(** ** tests/config.rs *)
Definition reports_the_directory_it_was_given : bool :=
  plays_with ["--dir"; "/tmp/redis-files"; "--dbfilename"; "dump.rdb"]
    [Connects; send 0 ["CONFIG"; "GET"; "dir"];
     expect 0 ["*2"; "$3"; "dir"; "$16"; "/tmp/redis-files"]].
Definition reports_the_filename_it_was_given : bool :=
  plays_with ["--dir"; "/tmp/redis-files"; "--dbfilename"; "dump.rdb"]
    [Connects; send 0 ["CONFIG"; "GET"; "dbfilename"];
     expect 0 ["*2"; "$10"; "dbfilename"; "$8"; "dump.rdb"]].
Definition reports_what_it_would_write_down_as_it_goes_when_told_nothing : bool :=
  plays
    [Connects; send 0 ["CONFIG"; "GET"; "appendonly"];
     expect 0 ["*2"; "$10"; "appendonly"; "$2"; "no"]; send 0 ["CONFIG"; "GET"; "appenddirname"];
     expect 0 ["*2"; "$13"; "appenddirname"; "$13"; "appendonlydir"];
     send 0 ["CONFIG"; "GET"; "appendfilename"];
     expect 0 ["*2"; "$14"; "appendfilename"; "$14"; "appendonly.aof"];
     send 0 ["CONFIG"; "GET"; "appendfsync"];
     expect 0 ["*2"; "$11"; "appendfsync"; "$8"; "everysec"]].
Definition reports_the_append_only_settings_it_was_given : bool :=
  plays_with ["--dir"; "/tmp/redis-files"; "--appendonly"; "yes"; "--appenddirname"; "aof"; "--appendfilename"; "writes.aof"; "--appendfsync"; "always"]
    [Connects; send 0 ["CONFIG"; "GET"; "dir"];
     expect 0 ["*2"; "$3"; "dir"; "$16"; "/tmp/redis-files"];
     send 0 ["CONFIG"; "GET"; "appendonly"]; expect 0 ["*2"; "$10"; "appendonly"; "$3"; "yes"];
     send 0 ["CONFIG"; "GET"; "appenddirname"];
     expect 0 ["*2"; "$13"; "appenddirname"; "$3"; "aof"];
     send 0 ["CONFIG"; "GET"; "appendfilename"];
     expect 0 ["*2"; "$14"; "appendfilename"; "$10"; "writes.aof"];
     send 0 ["CONFIG"; "GET"; "appendfsync"]; expect 0 ["*2"; "$11"; "appendfsync"; "$6"; "always"]].
Definition reports_the_defaults_for_the_append_only_settings_it_was_not_given : bool :=
  plays_with ["--appendonly"; "yes"]
    [Connects; send 0 ["CONFIG"; "GET"; "appendonly"; "appendfilename"];
     expect 0 ["*4"; "$10"; "appendonly"; "$3"; "yes"; "$14"; "appendfilename"; "$14";
        "appendonly.aof"]].
Definition reports_the_append_only_settings_alongside_the_dataset_ones : bool :=
  plays_with ["--dir"; "/tmp/redis-files"; "--dbfilename"; "dump.rdb"]
    [Connects; send 0 ["CONFIG"; "GET"; "dbfilename"; "appendfilename"];
     expect 0 ["*4"; "$10"; "dbfilename"; "$8"; "dump.rdb"; "$14"; "appendfilename"; "$14";
        "appendonly.aof"]].
Definition accepts_any_casing_of_an_append_only_setting : bool :=
  plays
    [Connects; send 0 ["CONFIG"; "GET"; "appendfsync"];
     expect 0 ["*2"; "$11"; "appendfsync"; "$8"; "everysec"];
     send 0 ["CONFIG"; "GET"; "APPENDFSYNC"];
     expect 0 ["*2"; "$11"; "appendfsync"; "$8"; "everysec"];
     send 0 ["CONFIG"; "GET"; "AppendFsync"];
     expect 0 ["*2"; "$11"; "appendfsync"; "$8"; "everysec"]].
Definition accepts_any_casing_of_the_command_and_the_setting : bool :=
  plays_with ["--dir"; "/tmp/redis-files"; "--dbfilename"; "dump.rdb"]
    [Connects; send 0 ["CONFIG"; "GET"; "dir"];
     expect 0 ["*2"; "$3"; "dir"; "$16"; "/tmp/redis-files"]; send 0 ["config"; "get"; "DIR"];
     expect 0 ["*2"; "$3"; "dir"; "$16"; "/tmp/redis-files"]; send 0 ["Config"; "Get"; "Dir"];
     expect 0 ["*2"; "$3"; "dir"; "$16"; "/tmp/redis-files"]].
Definition reports_several_settings_at_once : bool :=
  plays_with ["--dir"; "/tmp/redis-files"; "--dbfilename"; "dump.rdb"]
    [Connects; send 0 ["CONFIG"; "GET"; "dir"; "dbfilename"];
     expect 0 ["*4"; "$3"; "dir"; "$16"; "/tmp/redis-files"; "$10"; "dbfilename"; "$8"; "dump.rdb"]].
Definition reports_nothing_for_a_setting_it_does_not_have : bool :=
  plays_with ["--dir"; "/tmp/redis-files"; "--dbfilename"; "dump.rdb"]
    [Connects; send 0 ["CONFIG"; "GET"; "maxmemory"]; expect 0 ["*0"]].
Definition leaves_out_a_setting_it_does_not_have_and_keeps_the_rest : bool :=
  plays_with ["--dir"; "/tmp/redis-files"; "--dbfilename"; "dump.rdb"]
    [Connects; send 0 ["CONFIG"; "GET"; "maxmemory"; "dir"];
     expect 0 ["*2"; "$3"; "dir"; "$16"; "/tmp/redis-files"]].
Definition refuses_a_get_that_names_no_setting : bool :=
  plays_with ["--dir"; "/tmp/redis-files"; "--dbfilename"; "dump.rdb"]
    [Connects; send 0 ["CONFIG"; "GET"];
     expect 0 ["-ERR wrong number of arguments for 'config|get' command"]].
Definition refuses_a_config_that_says_nothing : bool :=
  plays_with ["--dir"; "/tmp/redis-files"; "--dbfilename"; "dump.rdb"]
    [Connects; send 0 ["CONFIG"]; expect 0 ["-ERR wrong number of arguments for 'config' command"]].
Definition refuses_to_change_a_setting : bool :=
  plays_with ["--dir"; "/tmp/redis-files"; "--dbfilename"; "dump.rdb"]
    [Connects; send 0 ["CONFIG"; "SET"; "dir"; "/tmp"];
     HearsLine 0 (lit "-ERR Unknown CONFIG subcommand"); send 0 ["CONFIG"; "GET"; "dir"];
     expect 0 ["*2"; "$3"; "dir"; "$16"; "/tmp/redis-files"]].
Definition keeps_serving_the_connection_after_a_config : bool :=
  plays_with ["--dir"; "/tmp/redis-files"; "--dbfilename"; "dump.rdb"]
    [Connects; send 0 ["CONFIG"; "GET"; "dir"]; HearsReply 0; send 0 ["PING"]; expect 0 ["+PONG"]].
Definition queues_a_config_inside_a_transaction : bool :=
  plays_with ["--dir"; "/tmp/redis-files"; "--dbfilename"; "dump.rdb"]
    [Connects; send 0 ["MULTI"]; expect 0 ["+OK"]; send 0 ["CONFIG"; "GET"; "dir"];
     expect 0 ["+QUEUED"]; send 0 ["EXEC"];
     expect 0 ["*1"; "*2"; "$3"; "dir"; "$16"; "/tmp/redis-files"]].

(** ** tests/info.rs *)
Definition reports_nothing_for_a_section_it_does_not_have : bool :=
  plays
    [Connects; send 0 ["INFO"; "keyspace"]; expect 0 ["$0"; ""]].
Definition serves_clients_of_its_own_while_following_a_master : bool :=
  plays_with ["--replicaof"; "localhost 6379"]
    [Connects; send 0 ["SET"; "key"; "value"]; expect 0 ["+OK"]; send 0 ["GET"; "key"];
     expect 0 ["$5"; "value"]].

(** ** tests/transactions.rs *)
Definition starts_a_transaction : bool :=
  plays
    [Connects; send 0 ["MULTI"]; expect 0 ["+OK"]].
Definition accepts_any_casing_of_multi : bool :=
  plays
    [Connects; send 0 ["MULTI"]; expect 0 ["+OK"]; send 0 ["EXEC"]; expect 0 ["*0"];
     send 0 ["multi"]; expect 0 ["+OK"]; send 0 ["EXEC"]; expect 0 ["*0"]; send 0 ["MuLtI"];
     expect 0 ["+OK"]; send 0 ["EXEC"]; expect 0 ["*0"]].
Definition executes_an_empty_transaction : bool :=
  plays
    [Connects; send 0 ["MULTI"]; expect 0 ["+OK"]; send 0 ["EXEC"]; expect 0 ["*0"];
     send 0 ["EXEC"]; expect 0 ["-ERR EXEC without MULTI"]].
Definition queues_commands_instead_of_running_them : bool :=
  plays
    [Connects; Connects; send 0 ["MULTI"]; expect 0 ["+OK"]; send 0 ["SET"; "foo"; "41"];
     expect 0 ["+QUEUED"]; send 0 ["INCR"; "foo"]; expect 0 ["+QUEUED"]; send 1 ["GET"; "foo"];
     expect 1 ["$-1"]].
Definition executes_the_queued_commands_in_order : bool :=
  plays
    [Connects; send 0 ["MULTI"]; expect 0 ["+OK"]; send 0 ["SET"; "foo"; "6"]; expect 0 ["+QUEUED"];
     send 0 ["INCR"; "foo"]; expect 0 ["+QUEUED"]; send 0 ["INCR"; "bar"]; expect 0 ["+QUEUED"];
     send 0 ["GET"; "bar"]; expect 0 ["+QUEUED"]; send 0 ["EXEC"];
     expect 0 ["*4"; "+OK"; ":7"; ":1"; "$1"; "1"]].
Definition leaves_what_the_transaction_did_behind_in_the_store : bool :=
  plays
    [Connects; Connects; send 0 ["MULTI"]; expect 0 ["+OK"]; send 0 ["SET"; "foo"; "6"];
     expect 0 ["+QUEUED"]; send 0 ["INCR"; "foo"]; expect 0 ["+QUEUED"]; send 0 ["EXEC"];
     expect 0 ["*2"; "+OK"; ":7"]; send 1 ["GET"; "foo"]; expect 1 ["$1"; "7"]].
Definition gives_each_connection_its_own_queue : bool :=
  plays
    [Connects; Connects; send 0 ["MULTI"]; expect 0 ["+OK"]; send 0 ["SET"; "foo"; "41"];
     expect 0 ["+QUEUED"]; send 0 ["INCR"; "foo"]; expect 0 ["+QUEUED"]; send 1 ["MULTI"];
     expect 1 ["+OK"]; send 1 ["INCR"; "foo"]; expect 1 ["+QUEUED"]; send 0 ["EXEC"];
     expect 0 ["*2"; "+OK"; ":42"]; send 1 ["EXEC"]; expect 1 ["*1"; ":43"]].
Definition ends_one_transaction_without_touching_another : bool :=
  plays
    [Connects; Connects; send 0 ["MULTI"]; expect 0 ["+OK"]; send 0 ["SET"; "foo"; "abandoned"];
     expect 0 ["+QUEUED"]; send 1 ["MULTI"]; expect 1 ["+OK"]; send 1 ["SET"; "foo"; "carried out"];
     expect 1 ["+QUEUED"]; send 0 ["DISCARD"]; expect 0 ["+OK"]; send 1 ["EXEC"];
     expect 1 ["*1"; "+OK"]; send 0 ["GET"; "foo"]; expect 0 ["$11"; "carried out"]].
Definition carries_a_failure_back_inside_the_replies : bool :=
  plays
    [Connects; send 0 ["SET"; "foo"; "abc"]; expect 0 ["+OK"]; send 0 ["SET"; "bar"; "41"];
     expect 0 ["+OK"]; send 0 ["MULTI"]; expect 0 ["+OK"]; send 0 ["INCR"; "foo"];
     expect 0 ["+QUEUED"]; send 0 ["INCR"; "bar"]; expect 0 ["+QUEUED"]; send 0 ["EXEC"];
     expect 0 ["*2"; "-ERR value is not an integer or out of range"; ":42"]; send 0 ["GET"; "foo"];
     expect 0 ["$3"; "abc"]; send 0 ["GET"; "bar"]; expect 0 ["$2"; "42"]].
Definition runs_the_commands_that_follow_a_failure : bool :=
  plays
    [Connects; send 0 ["MULTI"]; expect 0 ["+OK"]; send 0 ["SET"; "foo"; "xyz"];
     expect 0 ["+QUEUED"]; send 0 ["INCR"; "foo"]; expect 0 ["+QUEUED"]; send 0 ["SET"; "bar"; "7"];
     expect 0 ["+QUEUED"]; send 0 ["EXEC"];
     expect 0 ["*3"; "+OK"; "-ERR value is not an integer or out of range"; "+OK"];
     send 0 ["GET"; "bar"]; expect 0 ["$1"; "7"]].
Definition carries_back_a_failure_of_the_wrong_type : bool :=
  plays
    [Connects; send 0 ["RPUSH"; "list_key"; "element"]; expect 0 [":1"]; send 0 ["MULTI"];
     expect 0 ["+OK"]; send 0 ["GET"; "list_key"]; expect 0 ["+QUEUED"];
     send 0 ["LLEN"; "list_key"]; expect 0 ["+QUEUED"]; send 0 ["EXEC"];
     expect 0 ["*2"; "-WRONGTYPE Operation against a key holding the wrong kind of value"; ":1"]].
Definition throws_away_a_transaction_on_discard : bool :=
  plays
    [Connects; send 0 ["MULTI"]; expect 0 ["+OK"]; send 0 ["SET"; "foo"; "41"];
     expect 0 ["+QUEUED"]; send 0 ["INCR"; "foo"]; expect 0 ["+QUEUED"]; send 0 ["DISCARD"];
     expect 0 ["+OK"]; send 0 ["GET"; "foo"]; expect 0 ["$-1"]; send 0 ["DISCARD"];
     expect 0 ["-ERR DISCARD without MULTI"]].
Definition refuses_to_discard_a_transaction_that_was_never_started : bool :=
  plays
    [Connects; send 0 ["DISCARD"]; expect 0 ["-ERR DISCARD without MULTI"]].
Definition leaves_the_connection_ready_for_another_transaction_after_a_discard : bool :=
  plays
    [Connects; send 0 ["MULTI"]; expect 0 ["+OK"]; send 0 ["SET"; "foo"; "41"];
     expect 0 ["+QUEUED"]; send 0 ["DISCARD"]; expect 0 ["+OK"]; send 0 ["MULTI"]; expect 0 ["+OK"];
     send 0 ["SET"; "foo"; "bar"]; expect 0 ["+QUEUED"]; send 0 ["EXEC"]; expect 0 ["*1"; "+OK"];
     send 0 ["GET"; "foo"]; expect 0 ["$3"; "bar"]].
Definition closes_the_transaction_once_it_has_run : bool :=
  plays
    [Connects; send 0 ["MULTI"]; expect 0 ["+OK"]; send 0 ["SET"; "foo"; "bar"];
     expect 0 ["+QUEUED"]; send 0 ["EXEC"]; expect 0 ["*1"; "+OK"]; send 0 ["SET"; "foo"; "baz"];
     expect 0 ["+OK"]; send 0 ["EXEC"]; expect 0 ["-ERR EXEC without MULTI"]].
Definition queues_reads_as_well_as_writes : bool :=
  plays
    [Connects; send 0 ["SET"; "foo"; "bar"]; expect 0 ["+OK"]; send 0 ["MULTI"]; expect 0 ["+OK"];
     send 0 ["GET"; "foo"]; expect 0 ["+QUEUED"]].
Definition queues_nothing_for_the_connection_outside_the_transaction : bool :=
  plays
    [Connects; Connects; send 0 ["MULTI"]; expect 0 ["+OK"]; send 0 ["SET"; "foo"; "41"];
     expect 0 ["+QUEUED"]; send 1 ["SET"; "bar"; "baz"]; expect 1 ["+OK"]; send 1 ["GET"; "bar"];
     expect 1 ["$3"; "baz"]].
Definition keeps_a_transaction_to_the_connection_that_started_it : bool :=
  plays
    [Connects; Connects; send 0 ["MULTI"]; expect 0 ["+OK"]; send 1 ["EXEC"];
     expect 1 ["-ERR EXEC without MULTI"]; send 0 ["EXEC"]; expect 0 ["*0"]].
Definition refuses_to_start_a_transaction_inside_one : bool :=
  plays
    [Connects; send 0 ["MULTI"]; expect 0 ["+OK"]; send 0 ["MULTI"];
     expect 0 ["-ERR MULTI calls can not be nested"]; send 0 ["EXEC"]; expect 0 ["*0"]].
Definition refuses_to_execute_a_transaction_that_was_never_started : bool :=
  plays
    [Connects; send 0 ["EXEC"]; expect 0 ["-ERR EXEC without MULTI"]].
Definition rejects_a_multi_with_arguments : bool :=
  plays
    [Connects; send 0 ["MULTI"; "foo"];
     expect 0 ["-ERR wrong number of arguments for 'multi' command"]; send 0 ["EXEC"; "foo"];
     expect 0 ["-ERR wrong number of arguments for 'exec' command"]].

→ **Your objective**: Check each line of the records for the string "range" and copy those that have it.

→ **Response to the task**:
     expect 0 ["*2"; "-ERR value is not an integer or out of range"; ":42"]; send 0 ["GET"; "foo"];
     expect 0 ["*3"; "+OK"; "-ERR value is not an integer or out of range"; "+OK"];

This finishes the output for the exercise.